Each line from the beginning of the data below through the line containing "destruct (b_await _" should be repeated exactly, please.
** Opening Source records block **
Lemma sup_ok_after_stop (mono : Q) (written : bool) (p : Z) (r : Registered) (w : bool) (pa : Pass) (s : Sup) :
  sup_ok s → sp_pass s = Some pa → pa_await pa = Some (p, r, w) → status_of s (rg_task r) ≠ ts_live →
  sup_ok (after_stop mono written p r pa (set_pass (Some (set_await None pa)) s)).
Proof.
  intros [Hb Hpok] Hp Haw Hended. destruct (Hpok pa Hp) as [Hkeys Hst].
  assert (Hwait : awaiting s = Some ((pa_kind pa, p), rg_task r)) by (unfold awaiting; rewrite Hp; cbn; by rewrite Haw).
  destruct (b_await _ Hb _ _ Hwait) as [Hnone _].
  set (s1 := set_pass (Some (set_await None pa)) s).
  assert (Hb1 : base_ok s1).
  { apply base_set_pass; [done|left; by eapply pass_running|done|]. intros key id. rewrite Hwait. by intros [= <- <-]. }
  unfold after_stop.
  set (s2 := match pa_kind pa with k_capture => s1 | k_listener => _ end).
  assert (Hsame : sp_runners s2 = sp_runners s ∧ sp_tasks s2 = sp_tasks s ∧ sp_next s2 = sp_next s ∧
                  sp_pass s2 = Some (set_await None pa) ∧ sp_stopped s2 = sp_stopped s)
    by (subst s2; destruct (pa_kind pa); [done|apply (forget_stopped_same _ _ s1)]).
  destruct Hsame as (Hr2 & Ht2 & Hn2 & Hp2 & Hs2).
  assert (Hb2 : base_ok s2) by (apply (base_ok_ext s1); try done).
  assert (Hplain : pa_stage pa ≠ sg_changed → sup_ok s2).
  { intros Hne. apply (sup_ok_pass (set_await None pa)); try done. rewrite Hr2. by apply stage_ok_resume. }
  destruct (pa_stage pa) eqn:Hstage.
  - destruct written; [|by apply Hplain]. by apply (sup_ok_ext s2); [apply Hplain|..].
  - by apply Hplain.
  - by apply Hplain.
  - assert (is_Some (pa_qualifying pa !! p)) as [t Ht].
    { unfold stage_ok, waits_for in Hst. rewrite Hstage, Haw in Hst. apply Hst. right. eauto. }
    rewrite Ht. pose proof (Hkeys p t Ht) as Hid. apply (sup_ok_pass (set_await None pa)); try done.
    + apply base_launch; [done|by eapply awaiting_none| |by rewrite Hr2, Hid]. rewrite Hs2. by eapply pass_running.
    + sup_cbn. rewrite Hr2, Hid. by eapply stage_ok_relaunch.
Qed.
Lemma sup_ok_next (pa : Pass) (s : Sup) :
  sup_ok s → sp_pass s = Some pa → pa_await pa = None → pa_todo pa = [] → sup_ok (next_stage digest pa s).
Proof.
  intros [Hb Hpok] Hp Haw Htodo. destruct (Hpok pa Hp) as [Hkeys Hst].
  pose proof (stage_ok_next pa s Htodo Haw Hst) as Hnext.
  assert (Hend : sup_ok (set_pass None s)).
  { split; [|done]. apply base_set_pass; [done|by right|done|]. intros key id. by rewrite (awaiting_none pa). }
  unfold next_stage. destruct (pa_stage pa).
  1-3: eapply sup_ok_pass; [by eapply base_idle_pass|done|done|done|done].
  destruct (pa_kind pa); [|by apply (sup_ok_ext (set_pass None s))]. case_match; [|done].
  eapply sup_ok_pass; [by eapply base_idle_pass|done|done|done|]. intros p t. apply by_project_keys.
Qed.
Lemma sup_ok_turn (mono : Q) (written : bool) (s s' : Sup) : sup_ok s → pass_turn cfg digest mono written s = Some s' → sup_ok s'.
Proof.
  intros Hok. unfold pass_turn. destruct (sp_pass s) as [pa|] eqn:Hp; [|done]. cbn.
  destruct (pa_await pa) as [[[p r] w]|] eqn:Haw.
  - unfold is_live. case_bool_decide as Hlive; [done|].
    assert (Hwait : awaiting s = Some ((pa_kind pa, p), rg_task r)) by (unfold awaiting; rewrite Hp; cbn; by rewrite Haw).
    destruct (w && _) eqn:Hfail; intros [= <-]; [|by eapply sup_ok_after_stop].
    split; [|done]. apply base_set_pass; [apply Hok|by right|done|]. intros key id. rewrite Hwait. by intros [= <- <-].
  - intros [= <-]. destruct (pa_todo pa) as [|p rest] eqn:Htodo; [by apply sup_ok_next|by apply sup_ok_visit].
Qed.
Lemma sup_ok_step (s s' : Sup) : sup_step cfg default_interval_seconds digest s s' → sup_ok s → sup_ok s'.
Proof.
  intros [now s0 Hidle Hgo|s0 s1 [mono written ? ? Hturn]|s0 s1 Henv%env_step_frame|s0|s0] Hok.
  - unfold begin_pass. destruct (load_targets _ _ _ _) as [targets db]. destruct Hok as [Hb _].
    eapply sup_ok_pass; [|done|done|done|by intros p t; apply by_project_keys].
    apply (base_ok_ext (set_pass (Some (MkPass k_capture sg_health (by_project targets) ∅ (registered k_capture s0) None targets)) s0)); try done.
    apply base_set_pass; [done|by left|done|]. unfold awaiting. by rewrite Hidle.
  - by eapply sup_ok_turn.
  - destruct Hok as [Hb Hpok]. split; [by eapply base_env|]. intros pa. rewrite (ef_pass _ _ Henv). intros Hp%Hpok.
    by eapply pass_ok_alike; [apply Henv|].
  - destruct (sp_pass s0) as [pa|] eqn:Hp; [|done]. case_bool_decide as Haw; [|done]. split; [|done].
    apply base_set_pass; [apply Hok|by right|done|]. intros key id. by rewrite (awaiting_none pa).
  - destruct Hok as [[H1 H2 H3 H4 H5 H6] _]. split; [|done]. by split.
Qed.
** Closing Source records block **
- **Task solution**:
Lemma sup_ok_after_stop (mono : Q) (written : bool) (p : Z) (r : Registered) (w : bool) (pa : Pass) (s : Sup) :
  sup_ok s → sp_pass s = Some pa → pa_await pa = Some (p, r, w) → status_of s (rg_task r) ≠ ts_live →
  sup_ok (after_stop mono written p r pa (set_pass (Some (set_await None pa)) s)).
Proof.
  intros [Hb Hpok] Hp Haw Hended. destruct (Hpok pa Hp) as [Hkeys Hst].
  assert (Hwait : awaiting s = Some ((pa_kind pa, p), rg_task r)) by (unfold awaiting; rewrite Hp; cbn; by rewrite Haw).
  destruct (b_await _ Hb _ _ Hwait) as [Hnone _].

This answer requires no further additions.